In November George Benjamin was the festival focus for the Finnish Radio Symphony Orchestra, where he was featured as both composer and conductor across four programmes, taking in his orchestral, stage and chamber works in Helsinki.

The festival focus began with the Finnish premiere of Benjamin’s Concerto for Orchestra, conducted by Nicholas Collon, which premiered at the BBC Proms in 2021 from the Mahler Chamber Orchestra, conducted by the composer. It is varied and dynamic across an unbroken 17-minute span, with skittish lines playing against still, suspended ones. Its various instrumental protagonists play multiple roles – both dramatic and sonoric – including a volatile solo tuba, elaborate horn duos, bubbling clarinets and two pairs of rumbling timpani. Watch Benjamin conduct the Concerto for Orchestra here.

The programme also included Benjamin’s Dream of the Song with countertenor Iestyn Davies and women’s voices of the Helsinki Chamber Choir. The 20-minute piece – part song-cycle and part cantata – sets verse by three major poets who spent formative years in Granada; two – Samuel HaNagid and Solomon Ibn Gabirol – wrote in Hebrew in the mid-11th century, while the third, Federico García Lorca, wrote in Spanish and was killed by Fascists soon after the Spanish Civil War broke out in 1936. All were inspired by 9th-century Arabic poetry in Andalucia. Davies previously sang the piece at the Barbican in 2016 with the BBC Symphony Orchestra, conducted by Oliver Knussen – the dedicatee of Benjamin’s Concerto for Orchestra.

On 10 November Benjamin conducted Written on Skin, his second project with playwright Martin Crimp, receiving its Finnish premiere. The semi-staging was directed by Ben Davies. Bass-baritone Nick Pritchard took the role of The Protector, with soprano Lauren Snouffer as his stifled wife Agnès and Cameron Shahbazi as the Boy; Shahbazi recently originated the roles of Lover 2/Composer’s Assistant in Benjamin and Crimp’s latest collaboration Picture a day like this. The 95-minute piece has received over 150 performances since its debut at the Aix-en-Provence festival in 2012 and acclaimed as one of the finest works of the twenty-first century by the Guardian; Katie Mitchell’s world premiere production will travel to the Deutsche Oper Berlin at the end of January 2024.  

The focus concluded with two performances of Benjamin’s first collaboration with Martin Crimp Into the Little Hill on 15 and 16 November, conducted by the composer, and starring Hilary Summers and Anu Komsi. Together they premiered Benjamin’s 40-minute lyric tale in two parts, which retells the story of the Pied Piper of Hamelin, in 2006 at the Festival d’Automne in Paris.

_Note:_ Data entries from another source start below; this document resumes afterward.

Lemma idsAscending_above lo l :
  idsAscending lo l = true -> Forall (fun r => lo < Row.id r) l.
Proof.
  revert lo. induction l as [|r tl IH]; intros lo H; [constructor|].
  cbn in H. apply andb_true_iff in H as [H1 H2]. apply Z.ltb_lt in H1.
  constructor; [exact H1|].
  eapply Forall_impl; [|apply (IH _ H2)]. cbn. intros; lia.
Qed.

Lemma idsAscending_weaken lo lo' l :
  lo' <= lo -> idsAscending lo l = true -> idsAscending lo' l = true.
Proof.
  destruct l as [|r tl]; [reflexivity|]. cbn. intros Hle H.
  apply andb_true_iff in H as [H1 H2]. apply Z.ltb_lt in H1.
  rewrite H2, andb_true_r. apply Z.ltb_lt. lia.
Qed.

Lemma idsAscending_filter (p : Row.t -> bool) lo l :
  idsAscending lo l = true -> idsAscending lo (List.filter p l) = true.
Proof.
  revert lo. induction l as [|r tl IH]; intros lo H; [reflexivity|].
  cbn in H. apply andb_true_iff in H as [H1 H2]. cbn.
  destruct (p r); cbn.
  - now rewrite H1, IH.
  - apply IH. eapply idsAscending_weaken; [|exact H2].
    apply Z.ltb_lt in H1. lia.
Qed.

Lemma idsAscending_map (f : Row.t -> Row.t) lo l :
  (forall r, Row.id (f r) = Row.id r) ->
  idsAscending lo (map f l) = idsAscending lo l.
Proof.
  intros Hf. revert lo. induction l as [|r tl IH]; intros lo; [reflexivity|].
  cbn. now rewrite Hf, IH.
Qed.

Lemma idsAscending_snoc lo l r :
  idsAscending lo l = true -> lo < Row.id r ->
  forallb (fun r' => Row.id r' <? Row.id r) l = true ->
  idsAscending lo (l ++ [r]) = true.
Proof.
  revert lo. induction l as [|a tl IH]; intros lo H Hlo Hb; cbn.
  - rewrite andb_true_r. now apply Z.ltb_lt.
  - cbn in H, Hb. apply andb_true_iff in H as [H1 H2].
    apply andb_true_iff in Hb as [Hb1 Hb2].
    rewrite H1. cbn. apply IH; [exact H2| |exact Hb2].
    now apply Z.ltb_lt.
Qed.

Lemma insertById_last r l :
  Forall (fun r' => Row.id r < Row.id r') l -> insertById r l = l ++ [r].
Proof.
  induction 1 as [|a tl Ha _ IH]; [reflexivity|]. cbn.
  destruct (Z.ltb_spec (Row.id a) (Row.id r)); [lia|]. now rewrite IH.
Qed.

(** Keys that go up in the order of insertion are read newest first. *)
Lemma loadExpenses_rev lo l :
  idsAscending lo l = true -> fold_right insertById [] l = rev l.
Proof.
  revert lo. induction l as [|r tl IH]; intros lo H; [reflexivity|].
  cbn in H. apply andb_true_iff in H as [_ H]. cbn.
  rewrite (IH _ H). apply insertById_last.
  apply Forall_rev. apply idsAscending_above. exact H.
Qed.

Lemma truthy_slice_toISOString t :
  JsString.truthy (slice_0_10 (toISOString t)) = true.
Proof.
  assert (L : (1 <= String.length (toISOString t))%nat).
  { unfold toISOString. rewrite !string_length_append. cbn. lia. }
  destruct (toISOString t); [cbn in L; lia|reflexivity].
Qed.

Lemma dateIso_truthy hostDateParse date d :
  dateIso hostDateParse date = Some d -> JsString.truthy d = true.
Proof.
  unfold dateIso. destruct (JsString.truthy date) eqn:T; [|discriminate].
  destruct (isoDatePattern date); [congruence|].
  destruct (getTime _); [|discriminate].
  intros [= <-]. apply truthy_slice_toISOString.
Qed.

Lemma forallb_impl {A} (p q : A -> bool) l :
  (forall x, p x = true -> q x = true) ->
  forallb p l = true -> forallb q l = true.
Proof.
  intros Hpq. rewrite !forallb_forall. auto.
Qed.

Lemma forallb_filter {A} (p q : A -> bool) l :
  forallb p l = true -> forallb p (List.filter q l) = true.
Proof.
  rewrite !forallb_forall. intros H x Hx. apply filter_In in Hx. now apply H.
Qed.

(** The row [addExpense] writes is one of the rows it may write. *)
Lemma validRow_written hostDateParse id x c n date :
  isPositive x = true -> blank c = false ->
  validRow
    (Row.make id (VNumber x) (Some (trim c))
       (if JsString.truthy (trim n) then Some (trim n) else None)
       (dateIso hostDateParse date)) = true.
Proof.
  intros Hx Hc. unfold validRow. cbn [Row.amount Row.category Row.note
                                       Row.date].
  rewrite Hx, (trimmed_trim c Hc). cbn [andb].
  apply andb_true_iff. split.
  - destruct (JsString.truthy (trim n)) eqn:T; [|reflexivity].
    apply trimmed_trim. rewrite truthy_trim in T.
    now apply negb_true_iff in T.
  - destruct (dateIso hostDateParse date) eqn:D; [|reflexivity].
    eapply dateIso_truthy; eassumption.
Qed.

End Table.

Lemma wellFormed_addExpense
  (hostDateParse : string -> option Z) (db : Db) (st : State.t) :
  wellFormed db = true ->
  wellFormed (snd (fst (addExpense hostDateParse db st))) = true.
Proof.
  intros W. pose proof W as W0. unfold wellFormed in W.
  rewrite !andb_true_iff in W. destruct W as [[[P A] B] V].
  apply Z.ltb_lt in P.
  rewrite addExpense_eq.
  destruct (isPositive _) eqn:Hx; [|exact W0].
  destruct (blank (State.category st)) eqn:Hc; [exact W0|].
  cbn [fst snd]. unfold wellFormed.
  destruct (State.editingId st) as [i|].
  - unfold updateRow. cbn [rows nextId].
    rewrite idsAscending_map, A
      by (intros r; destruct (Z.eqb_spec (Row.id r) i); cbn; congruence).
    rewrite (proj2 (Z.ltb_lt _ _) P).
    cbn [andb]. apply andb_true_iff. split.
    + rewrite forallb_forall in B |- *. intros r' Hr'.
      apply in_map_iff in Hr' as (r & <- & Hr).
      specialize (B r Hr).
      destruct (Z.eqb_spec (Row.id r) i); cbn; [congruence|exact B].
    + rewrite forallb_forall in V |- *. intros r' Hr'.
      apply in_map_iff in Hr' as (r & <- & Hr).
      destruct (Row.id r =? i); [|now apply V].
      now apply validRow_written.
  - unfold insertRow. cbn [rows nextId].
    rewrite !andb_true_iff. repeat split.
    + apply Z.ltb_lt. lia.
    + apply idsAscending_snoc; [exact A|exact P|exact B].
    + rewrite forallb_app, andb_true_iff. split.
      * eapply forallb_impl; [|exact B]. cbn. intros r Hr.
         apply Z.ltb_lt in Hr. apply Z.ltb_lt. lia.
      * cbn. rewrite andb_true_r. apply Z.ltb_lt. lia.
    + rewrite forallb_app, V. cbn. rewrite andb_true_r.
      now apply validRow_written.
Qed.

Lemma wellFormed_deleteExpense (db : Db) (st : State.t) (id : Z) :
  wellFormed db = true ->
  wellFormed (fst (deleteExpense db st id)) = true.
Proof.
  intros W. pose proof W as W0. unfold wellFormed in W.
  rewrite !andb_true_iff in W. destruct W as [[[P A] B] V].
  unfold deleteExpense, deleteRow, wellFormed. cbn [fst rows nextId].
  rewrite P, idsAscending_filter by exact A.
  rewrite !forallb_filter by assumption. reflexivity.
Qed.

Musicians from the FRSO also performed a chamber programme curated by Benjamin on 12 November featuring Fantasia 7 (1995), Benjamin’s 5-minute transcription of Henry Purcell for clarinet, violin, cello, and celesta, and Oliver Knussen’s Cantata (1977) for oboe and string trio – as well as music by his mentor Olivier Messiaen, Hans Abrahamsen, and Gérard Grisey. Benjamin has been a longstanding champion of Abrahamsen and Grisey, conducting works by the former at the Aix-en-Provence festival in summer 2023; Abrahamsen was also the dedicatee of Picture a day like this.